I hope that as we go along we can learn to teach little children that food is fuel. After all, that’s what our caveman ancestors knew, right? Food is not medicine for when you are sad, it is not a reward for when you are good. It’s not something you eat to please someone else, or because you don’t want to get into trouble. THOSE ARE EMOTIONAL CONNECTIONS TO FOOD THAT HAVE TO STOP. I’m sorry I had to raise my voice but this is very important.
It is totally OK to enjoy food, and food isn’t good or bad (that whole forbidden fruit thing is a dangerous mind game) there are just foods that do different things for us, so let’s teach kids that. Instead of “cake is bad and veggies are good” maybe “do you know what these veggies are good for?” and then launching into a creative dialogue about why their body will be better with veggies than without them would be a better idea than comparing them to cake.
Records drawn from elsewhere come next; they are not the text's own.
(** Without overrides, the P2P connector of a prefill instance is the
    producer with rank 0 and that of a decode instance the consumer with rank
    1, in a transfer group of two; the CoreX shim and its import path are used
    exactly when the NCCL library needs them or the shim was asked for; and
    the result passes the check made before the engine starts. *)
Theorem p2p_roles_configured resolved compat (env : environ) m ty :
  (forall k, k ∈ p2p_overrides -> env !! k = None) ->
  migration_backend_transfer_type m ∈ ["P2pNcclConnector"; "CoreXP2pNcclConnector"]%string ->
  ty ∈ ["prefill"; "decode"]%string ->
  exists c, new_transfer_config resolved compat env m (Some ty) = Ok c /\
    (kv_role c, kv_rank c, kv_parallel_size c) =
      (if String.eqb ty "prefill" then ("kv_producer"%string, 0, 2) else ("kv_consumer"%string, 1, 2)) /\
    kv_port c = 14579 /\
    (kv_connector c = "P2pNcclConnector"%string -> compat = false) /\
    kv_connector_module_path c =
      (if String.eqb (kv_connector c) "P2pNcclConnector" then None else Some corex_module) /\
    forall e, kv_transfer_config e = Some c -> validate_p2p_environment env e = Ok tt.
Proof.
  intros Henv Ht Hty.
  assert (forall k x, k ∈ p2p_overrides -> getenv env k x = x) as Hg
    by (intros; apply getenv_unset; auto).
  destruct (p2p_connector_chosen compat _ Ht) as (Hin & Hc & Hm).
  unfold new_transfer_config. cbv zeta in *. rewrite Hin.
  rewrite (Hg "LLUMNIX_KV_ROLE"%string), (Hg "LLUMNIX_KV_RANK"%string),
    (Hg "LLUMNIX_KV_PARALLEL_SIZE"%string), (Hg "LLUMNIX_KV_PORT"%string)
    by (apply (bool_decide_unpack _); reflexivity).
  rewrite Hm. clear Hm.
  set (conn := if _ && compat then _ else _) in *.
  apply elem_of_cons in Hty as [->|[->|Hn]%elem_of_cons]; [| |by apply not_elem_of_nil in Hn];
    (eexists; split; [reflexivity|]; cbn [kv_role kv_rank kv_parallel_size kv_port kv_connector
       kv_connector_module_path]; split_and!; try done;
     intros e Ee; unfold validate_p2p_environment; rewrite Ee;
     cbn [kv_role kv_rank kv_parallel_size kv_port kv_connector]; rewrite Hin; cbn [negb];
     rewrite Henv by (apply (bool_decide_unpack _); reflexivity); reflexivity).
Qed.

Lemma p2p_roles_configured_witness :
  exists c, new_transfer_config None true ∅ ex_migration (Some "decode"%string) = Ok c /\
    (kv_role c, kv_rank c, kv_parallel_size c) = ("kv_consumer"%string, 1, 2).
Proof.
  destruct (p2p_roles_configured None true ∅ ex_migration "decode") as (c & E & R & _).
  - done.
  - left.
  - right. left.
  - exists c. by split.
Defined.
(** ** Placement groups *)

(** One bundle of a placement group: CPUs and GPUs. *)
Record Bundle := mkBundle { cpus : Z; gpus : Z }.

(** A node of the Ray cluster. *)
Record Node := mkNode { node_alive : bool; node_gpus : Z }.

(** [initialize_placement_group]: the bundles asked of Ray, given what the
    cluster advertises. The wait for the group is not part of it. *)
Definition initialize_placement_group (num_gpus_in_cluster : Z) (nodes : list Node)
    (num_cpus num_gpus : Z) (pack_gpus_in_first_bundle : bool) : res (list Bundle) :=
  if num_gpus_in_cluster <? num_gpus then Raise ValueError else
  let per_node_gpu := default 0 (max_by Z.ltb (node_gpus <$> List.filter node_alive nodes)) in
  if (1 <? num_gpus) && (per_node_gpu <? num_gpus) then Raise ValueError else
  Ok (if (1 <=? num_gpus) && pack_gpus_in_first_bundle then [mkBundle num_cpus num_gpus]
      else if 1 <=? num_gpus
      then mkBundle num_cpus 1 :: replicate (Z.to_nat (num_gpus - 1)) (mkBundle 0 1)
      else [mkBundle num_cpus 0]).

(** ** State *)

Record InstanceArgs := mkInstanceArgs { ia_instance_type : InstanceType }.
Record EntrypointsArgs := mkEntrypointsArgs { port : Z; request_output_queue_port : Z }.
#[export] Instance eta_EntrypointsArgs : Eta EntrypointsArgs := fun r =>
  mkEntrypointsArgs (port r) (request_output_queue_port r).

Record Launcher := mkLauncher {
  enable_port_increment : bool;
  enable_port_offset_store : bool;
  l_enable_pd_disagg : bool;
  enablde_engine_pd_disagg : bool;
  pd_ratio : Z * Z;
  port_offset : Z;
  stored_port_offset : option Z;
  inflight_num_prefill_instance : Z;
  inflight_num_decode_instance : Z }.
#[export] Instance eta_Launcher : Eta Launcher := fun r =>
  mkLauncher (enable_port_increment r) (enable_port_offset_store r) (l_enable_pd_disagg r)
    (enablde_engine_pd_disagg r) (pd_ratio r) (port_offset r) (stored_port_offset r)
    (inflight_num_prefill_instance r) (inflight_num_decode_instance r).

(** [Launcher.__init__]; [stored] is the offset kept in Ray's internal store. *)
Definition Launcher_init (port_increment offset_store pd_disagg engine_pd_disagg : bool)
    (ratio : Z * Z) (stored : option Z) : Launcher :=
  mkLauncher port_increment offset_store pd_disagg engine_pd_disagg ratio
    (if port_increment && offset_store then default 0 stored else 0) stored 0 0.

(** [Launcher.init_placement_group]: [world_size] is the engine's number of
    workers. *)
Definition init_placement_group (num_gpus_in_cluster : Z) (nodes : list Node) (is_sim is_v1 : bool)
    (world_size : Z) (init_server : bool) : res (list Bundle) :=
  let num_cpus := 2 + Z.b2z init_server in
  if negb is_sim
  then initialize_placement_group num_gpus_in_cluster nodes num_cpus world_size is_v1
  else initialize_placement_group num_gpus_in_cluster nodes num_cpus 0 false.

(** Integer division; a zero divisor raises. *)
Definition floordiv (a b : Z) : res Z := if b =? 0 then Raise ZeroDivisionError else Ok (a / b).

Definition _get_next_instance_type (l : Launcher) (cur_num_prefill cur_num_decode : Z)
    (ratio : Z * Z) : res InstanceType :=
  if negb (l_enable_pd_disagg l) then Ok NO_CONSTRAINTS else
  let total_num_prefill := inflight_num_prefill_instance l + cur_num_prefill in
  let total_num_decode := inflight_num_decode_instance l + cur_num_decode in
  if total_num_prefill =? 0 then Ok PREFILL
  else if total_num_decode =? 0 then Ok DECODE
  else
    let normal_distance := ratio.1 - ratio.2 in
    qp ← floordiv total_num_prefill ratio.1;
    qd ← floordiv total_num_decode ratio.2;
    let base_num_ratio := Z.min qp qd in
    let total_num_prefill := total_num_prefill - base_num_ratio * ratio.1 in
    let total_num_decode := total_num_decode - base_num_ratio * ratio.2 in
    if total_num_prefill + total_num_decode =? 0 then Ok PREFILL
    else
      let distance_if_prefill := total_num_prefill + 1 - total_num_decode in
      let distance_if_decode := total_num_prefill - (total_num_decode + 1) in
      let gap_to_normal_if_prefill := Z.abs (distance_if_prefill - normal_distance) in
      let gap_to_normal_if_decode := Z.abs (distance_if_decode - normal_distance) in
      Ok (if gap_to_normal_if_prefill <=? gap_to_normal_if_decode then PREFILL else DECODE).

Definition _get_next_instance_args (l : Launcher) (g : GlobalScheduler) (args : InstanceArgs)
  : res InstanceArgs :=
  if enablde_engine_pd_disagg l then Raise AssertionError else
  let available := available_dispatch_instance_set (dispatch_scheduler g) in
  let cur_num_prefill := Z.of_nat (size available) in
  let cur_num_decode := Z.of_nat (size (instance_id_set g ∖ available)) in
  ty ← _get_next_instance_type l cur_num_prefill cur_num_decode (pd_ratio l);
  Ok (mkInstanceArgs ty).

Definition _get_next_entrypoints_args (args : EntrypointsArgs) (l : Launcher)
  : EntrypointsArgs * Launcher :=
  if enable_port_increment l then
    let args := args <| port := port args + port_offset l |>
                     <| request_output_queue_port := request_output_queue_port args + port_offset l |> in
    let l := l <| port_offset := port_offset l + 1 |> in
    (args, if enable_port_offset_store l then l <| stored_port_offset := Some (port_offset l) |> else l)
  else (args, l).

Definition inflight (ty : InstanceType) (n : Z) (l : Launcher) : Launcher :=
  l <| inflight_num_prefill_instance :=
         inflight_num_prefill_instance l + (if decide (ty = PREFILL) then n else 0) |>
    <| inflight_num_decode_instance :=
         inflight_num_decode_instance l + (if decide (ty = DECODE) then n else 0) |>.

(** [Launcher.init_server_and_instance]: the arguments the instance and its
    server are created with; [done_scale_up] runs when they are ready. *)
Definition init_server_and_instance (g : GlobalScheduler) (eargs : EntrypointsArgs)
    (iargs : InstanceArgs) : M Launcher (InstanceArgs * EntrypointsArgs) := fun l =>
  match _get_next_instance_args l g iargs with
  | Raise e => (Raise e, l)
  | Ok next_iargs =>
      let '(next_eargs, l) := _get_next_entrypoints_args eargs l in
      (Ok (next_iargs, next_eargs), inflight (ia_instance_type next_iargs) 1 l)
  end.

(** [done_scale_up]: the instance is no longer in flight. [up]: the instance
    and its server came up; [ready_cb] is the callback that registers the
    instance. An exception on the way, also of the callback, ends in the
    handler that takes the instance out of flight (and clears its Ray
    resources). *)
Definition done_scale_up {G} (up : bool) (ready_cb : string -> InstanceArgs -> M G unit)
    (iid : string) (iargs : InstanceArgs) (s : Launcher * G) : Launcher * G :=
  let landed := inflight (ia_instance_type iargs) (-1) in
  if up then
    let l := landed s.1 in
    match ready_cb iid iargs s.2 with
    | (Ok _, g) => (l, g)
    | (Raise _, g) => (landed l, g)
    end
  else (landed s.1, s.2).

(** What the manager's callback does to the global scheduler. *)
Definition register_ready (iid : string) (iargs : InstanceArgs) : M GlobalScheduler unit := fun g =>
  (Ok tt, (scale_up [iid] [ia_instance_type iargs] g).2).

(** ** A deployment under way *)

(** The launcher, the global scheduler and the instances in flight. *)
Record Deployment := mkDeployment {
  d_launcher : Launcher;
  d_gs : GlobalScheduler;
  d_pending : list (string * InstanceArgs) }.

(** Launches and landings in any order; [n] counts the launches. *)
Inductive deploys (eargs : EntrypointsArgs) (iargs : InstanceArgs) (d0 : Deployment)
  : nat -> Deployment -> Prop :=
| dep_start : deploys eargs iargs d0 0 d0
| dep_launch n d iid next_i next_e l :
    deploys eargs iargs d0 n d ->
    iid ∉ instance_id_set (d_gs d) -> iid ∉ (d_pending d).*1 ->
    init_server_and_instance (d_gs d) eargs iargs (d_launcher d) = (Ok (next_i, next_e), l) ->
    deploys eargs iargs d0 (S n) (mkDeployment l (d_gs d) ((iid, next_i) :: d_pending d))
| dep_ready n d p1 iid i p2 :
    deploys eargs iargs d0 n d -> d_pending d = p1 ++ (iid, i) :: p2 ->
    let '(l, g) := done_scale_up true register_ready iid i (d_launcher d, d_gs d) in
    deploys eargs iargs d0 n (mkDeployment l g (p1 ++ p2)).
(** [_rebuild_migration_backend]: true when it came to its end within the
    rounds granted. *)
Definition _rebuild_migration_backend (fuel : nat) (reply : nat -> string -> string -> option exn)
  : M Manager bool :=
  quiet ← wait_migrations fuel;
  if negb quiet then mret false else
  m ← getS;
  let origin_config := enable_migration m in
  modifyS (fun m => m <| enable_migration := false |>) ;;
  let alive := sort_by String.ltb (keys (instances m)) in
  let pending_task := pending_rebuild_migration_instances m in
  modifyS (emit ClearGloo) ;;
  r ← rebuild_loop fuel reply 0 alive pending_task;
  match r with
  | None => mret false
  | Some alive =>
      modifyS (fun m => if bool_decide (alive = [])
                        then m <| pending_rebuild_migration_instances := 0 |> else m) ;;
      m ← getS;
      (if mem "migration_backend_init_filter"%string
            (registered_filters (migration_filter (migration_scheduler (global_scheduler m))))
       then mret tt else raise AttributeError) ;;
      modifyS (set_backend_filter alive) ;;
      modifyS (fun m => m <| enable_migration := origin_config |>) ;;
      mret true
  end.

(** *** Connecting to existing instances *)

Fixpoint connect_all (reply : string -> res InstanceArgs) (iids : list string)
    : M Manager (list (string * InstanceArgs)) :=
  match iids with
  | [] => mret []
  | iid :: iids =>
      await ;;
      rest ← connect_all reply iids;
      mret (match reply iid with Ok a => (iid, a) :: rest | Raise _ => rest end)
  end.

(** [_connect_to_instances]: the instances among the named actors. *)
Definition _connect_to_instances (actor_names : list string) (reply : string -> res InstanceArgs)
  : M Manager Z :=
  m ← getS;
  let instance_names := List.filter (fun n => starts (tx "instance_") (tx n)) actor_names in
  let ids := (fun n => st (drop 9 (tx n))) <$> instance_names in
  let todo := List.filter (fun iid => negb (mem iid (instances m))) ids in
  got ← connect_all reply (order todo);
  m_scale_up got.*1 ((fun iid => "instance_" +:+ iid) <$> got.*1) got.*2.

(** *** Scaling up automatically *)

(** What the State API lists: whether the group of the last timeout exists,
    and the pending (or rescheduling) and the living groups. *)
Record GroupStates := mkGroupStates { pending_groups : list string; alive_groups : list string }.
(* ===== verification/ManagerFacts.v ===== *)
(** * Properties of the manager

    The invariant of the instance registry, kept by every handler whatever
    the other tasks do at its awaits, and the contracts of the handlers. *)

From stdpp Require Import base gmap strings list.
From Stdlib Require Import Lia.
From S2P Require Import Prelude.
From S2P Require Import PyNum.
From S2P Require Import Request.
From S2P Require Import InstanceInfo.
From S2P Require Import Dispatch.
From S2P Require Import MigrationPairing.
From S2P Require Import Scaling.
From S2P Require Import GlobalScheduler.
From S2P Require Import PyText.
From S2P Require Import V1KvTransfer.
From S2P Require Import Launcher.
From S2P Require Import LocalMigration.
From S2P Require Import Manager.
From S2P Require Import ManagerV1.

Set Warnings "-clear-no-such-hyp".
Open Scope Z_scope.

(** ** The invariant *)

(** The registry agrees with the set [S]. *)
Record registry (S : gset string) (m : Manager) : Prop := {
  rg_dict : dict_wf (instances m);
  rg_ids k : is_Some (instances m !! k) <-> k ∈ S;
  rg_flags k : k ∈ S -> is_Some (instance_migrating m !! k);
  rg_pending k : k ∈ S -> k ∉ _pending_instance_ids m;
  rg_logged k : log_instance_info m = true -> k ∈ S -> is_Some (instance_last_logged_empty m !! k) }.

(** Manager and global scheduler hold the same instances; each has a
    migration flag, none is still pending, and the count is exact. *)
Record mgr_wf (m : Manager) : Prop := {
  mw_registry : registry (instance_id_set (global_scheduler m)) m;
  mw_num : m_num_instances m = dlen (instances m);
  mw_gs : gs_wf (global_scheduler m) }.

(** The fields the invariant reads. *)
Definition same_registry (m m' : Manager) : Prop :=
  instances m' = instances m /\ instance_migrating m' = instance_migrating m /\
  _pending_instance_ids m' = _pending_instance_ids m /\ log_instance_info m' = log_instance_info m /\
  instance_last_logged_empty m' = instance_last_logged_empty m.

Lemma registry_same S m m' : same_registry m m' -> registry S m -> registry S m'.
Proof. intros (E1 & E2 & E3 & E4 & E5) []. split; rewrite ?E1, ?E2, ?E3, ?E4, ?E5; done. Qed.

Lemma mgr_wf_same m m' :
  same_registry m m' -> m_num_instances m' = m_num_instances m ->
  global_scheduler m' = global_scheduler m -> mgr_wf m -> mgr_wf m'.
Proof.
  intros Hs En Eg [Hr Hn Hg]. pose proof Hs as (E1 & _). split; rewrite ?Eg, ?En, ?E1; try done.
  by eapply registry_same.
Qed.

(** A new global scheduler over the same instances. *)
Lemma mgr_wf_gs g m :
  mgr_wf m -> gs_wf g -> instance_id_set g = instance_id_set (global_scheduler m) ->
  mgr_wf (m <| global_scheduler := g |>).
Proof.
  intros [Hr Hn Hg] Hg' E. split; destruct m; rsimpl; [|done|done]. rewrite E.
  by eapply registry_same; [|exact Hr].
Qed.

(** *** Scaling *)

Lemma up_one_registry S iid h m :
  registry S m ->
  exists b m', up_one iid (Some h) m = (Ok b, m') /\ registry ({[iid]} ∪ S) m' /\
    global_scheduler m' = global_scheduler m.
Proof.
  intros Hr. unfold up_one, mbind, M_bind, modifyS, getS, mret, M_ret, liftR, of_opt.
  set (m1 := m <| _pending_instance_ids := _ |> <| _pending_placement_groups := _ |>).
  assert (registry S m1) as [Hd Hi Hf Hp Hl].
  { destruct Hr. unfold m1. split; usimpl; try done. set_solver. }
  assert (iid ∉ _pending_instance_ids m1) as Hout by (unfold m1; usimpl; set_solver).
  assert (global_scheduler m1 = global_scheduler m) as <- by done. clearbody m1. clear m Hr.
  destruct (mem iid (instances m1)) eqn:Em.
  - do 2 eexists. split; [done|]. split; [|done].
    assert (iid ∈ S) as Hin by (by apply Hi, mem_true).
    by assert ({[iid]} ∪ S = S) as -> by set_solver.
  - do 2 eexists. split; [done|]. split; [|by usimpl]. split; usimpl.
    + by apply dict_wf_insert.
    + intros k. rewrite dict_lookup_insert. case_decide; [subst; set_solver|]. rewrite Hi. set_solver.
    + intros k Hk. rewrite dict_lookup_insert. case_decide; [by eauto|]. apply Hf. set_solver.
    + intros k [->%elem_of_singleton|Hk]%elem_of_union; auto.
    + intros k Hlog Hk. rewrite Hlog. rewrite dict_lookup_insert. case_decide; [by eauto|].
      apply Hl; [done|]. set_solver.
Qed.

Lemma up_loop_registry ids handles S m b :
  (length ids <= length handles)%nat -> registry S m ->
  exists b' m', up_loop ids handles b m = (Ok b', m') /\ registry (list_to_set ids ∪ S) m' /\
    global_scheduler m' = global_scheduler m.
Proof.
  revert handles S m b. induction ids as [|iid ids IH]; intros handles S m b Hl Hr; cbn [up_loop].
  - do 2 eexists. split; [done|]. split; [|done]. by assert (list_to_set [] ∪ S = S) as -> by set_solver.
  - destruct handles as [|h handles]; cbn in Hl; [lia|]. cbn [head tail].
    destruct (up_one_registry S iid h m Hr) as (b1 & m1 & E1 & Hr1 & Eg1).
    destruct (IH handles ({[iid]} ∪ S) m1 (b || b1)) as (b2 & m2 & E2 & Hr2 & Eg2); [lia|done|].
    exists b2, m2. unfold mbind, M_bind. rewrite E1. split; [done|]. split; [|congruence].
    by assert (list_to_set (iid :: ids) ∪ S = list_to_set ids ∪ ({[iid]} ∪ S)) as -> by set_solver.
Qed.

Lemma zip_fst_full {A B} (l : list A) (k : list B) :
  (length l <= length k)%nat -> (zip l k).*1 = l.
Proof. apply fst_zip. Qed.

Lemma emit_same e m : same_registry m (emit e m).
Proof. by destruct m. Qed.

Lemma mgr_wf_emit e m : mgr_wf m -> mgr_wf (emit e m).
Proof. by apply mgr_wf_same; destruct m. Qed.

Lemma mgr_wf_scale_up ids handles args m :
  (length ids <= length handles)%nat -> (length ids <= length args)%nat -> mgr_wf m ->
  exists n m', m_scale_up ids handles args m = (Ok n, m') /\ mgr_wf m' /\ n = m_num_instances m' /\
    instance_id_set (global_scheduler m') = instance_id_set (global_scheduler m) ∪ list_to_set ids.
Proof.
  intros Hlh Hla [Hr Hn Hg]. unfold m_scale_up, mbind, M_bind, getS, modifyS, mret, M_ret.
  destruct (up_loop_registry ids handles _ m false Hlh Hr) as (b & m1 & -> & Hr1 & Eg).
  set (tys := ia_instance_type <$> args). rewrite Eg.
  destruct (scale_up_refines ids tys (global_scheduler m) Hg) as [Hg' Eid].
  rewrite zip_fst_full in Eid by (unfold tys; by rewrite length_fmap).
  set (m2 := m1 <| global_scheduler := _ |> <| m_num_instances := _ |>).
  assert (mgr_wf m2) as Hw.
  { split; [|by destruct m1|by destruct m1]. unfold m2. destruct m1; rsimpl. rewrite Eid.
    rewrite (union_comm_L _ (list_to_set ids)). by eapply registry_same; [|exact Hr1]. }
  assert (instance_id_set (global_scheduler m2) = instance_id_set (global_scheduler m) ∪ list_to_set ids)
    as E2 by (unfold m2; destruct m1; rsimpl; done).
  do 2 eexists. split; [done|]. case_match; [|by split_and!].
  split_and!; [by apply mgr_wf_emit|done|]. by destruct m2.
Qed.

(** The part of the removal that is done for every id. *)
Definition unpend (iid : string) (m : Manager) : Manager :=
  emit (ClearResources iid)
    (m <| _pending_instance_ids := _pending_instance_ids m ∖ {[iid]} |>
       <| _pending_placement_groups := delete iid (_pending_placement_groups m) |>).

Lemma unpend_registry S iid m : registry S m -> registry S (unpend iid m).
Proof. intros []. unfold unpend, emit. split; usimpl; try done. set_solver. Qed.
Lemma submit_pair_spec u reply pe de id m :
  submitting u [] m ->
  match submit_pair env reply rid prefill decode pe de id m with
  | (Ok _, m') => reply prefill = None /\ reply decode = None /\
      submitting u [SendGenerate decode rid (Consumer pe id); SendGenerate prefill rid (Producer de id)] m'
  | (Raise e, m') => (reply prefill = Some e \/ reply decode = Some e) /\
      submitting u [SendAbort decode [rid]; SendAbort prefill [rid]] m'
  end.
Proof.
  intros Hs. unfold submit_pair, on_exception.
  assert (prefill ∈ [prefill; decode]) as Hp by left.
  assert (decode ∈ [prefill; decode]) as Hd by (right; left).
  assert (forall l m1, submitting u l m1 ->
    exists m2, (send prefill (SendAbort prefill [rid]) ;; send decode (SendAbort decode [rid]) ;; await env) m1
               = (Ok tt, m2) /\ submitting u [SendAbort decode [rid]; SendAbort prefill [rid]] m2) as Hclean.
  { intros l m1 H1. unfold mbind, M_bind.
    destruct (send_submitting u l prefill (SendAbort prefill [rid]) m1 Hp H1) as (m2 & -> & H2).
    destruct (send_submitting u _ decode (SendAbort decode [rid]) m2 Hd H2) as (m3 & -> & H3).
    eexists. split; [done|]. apply await_submitting in H3. destruct H3 as [A1 A2 A3 A4].
    split; try done. intros e He. apply A3. set_solver. }
  unfold mbind at 1, M_bind at 1.
  destruct (send_submitting u [] prefill (SendGenerate prefill rid (Producer de id)) m Hp Hs) as (m1 & -> & H1).
  unfold mbind at 1, M_bind at 1.
  destruct (answer_submitting u _ (reply prefill) m1 H1) as (m2 & -> & H2).
  destruct (reply prefill) as [e|] eqn:Er.
  { destruct (Hclean _ m2 H2) as (m3 & -> & H3). by auto. }
  unfold mbind at 1, M_bind at 1.
  destruct (send_submitting u _ decode (SendGenerate decode rid (Consumer pe id)) m2 Hd H2) as (m3 & -> & H3).
  destruct (answer_submitting u _ (reply decode) m3 H3) as (m4 & -> & H4).
  destruct (reply decode) as [e|] eqn:Ed; [|done].
  destruct (Hclean _ m4 H4) as (m5 & -> & H5). by auto.
Qed.

End Pairs.

(** ** The rebuild of the migration backend *)

Section Rebuild.
Context `{!SetOrder string}.
(** No other task runs meanwhile. *)
Let quiet (n : nat) (m : Manager) : Manager := m.

Abbreviation backend_filters m :=
  (registered_filters (migration_filter (migration_scheduler (global_scheduler m)))).

Lemma scale_down_filters ids g :
  migration_filter (migration_scheduler (scale_down ids g).2) = migration_filter (migration_scheduler g).
Proof.
  unfold scale_down. cbn [snd]. revert g. induction ids as [|iid ids IH]; intros g; cbn [foldl]; [done|].
  rewrite IH. unfold scale_down_one. case_bool_decide; [|done]. by destruct g as [? ? ? ? ? [] ? ?].
Qed.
Nothing compares to cake. We all want that cake.
(HINT: if you’re going to hide pureed veggies in that cake batter, get the best blender you can afford. Or they will find the one tiny little piece of a beet that you missed and forever hold you accountable. Even when they are old enough to be mothering their own babies. There’s no cocoa powder covering up that error or that memory!)
Please, let’s teach about food. Not punish. They have to eat to live. They cannot avoid food. They have to learn to live with food, use food, appreciate food, and not be controlled by food. Empower them to make good choices about food and about their bodies so that it’s about their health and not just about someone else’s rules. It’s just so much easier to start that way than to fix it later. Fifty years later.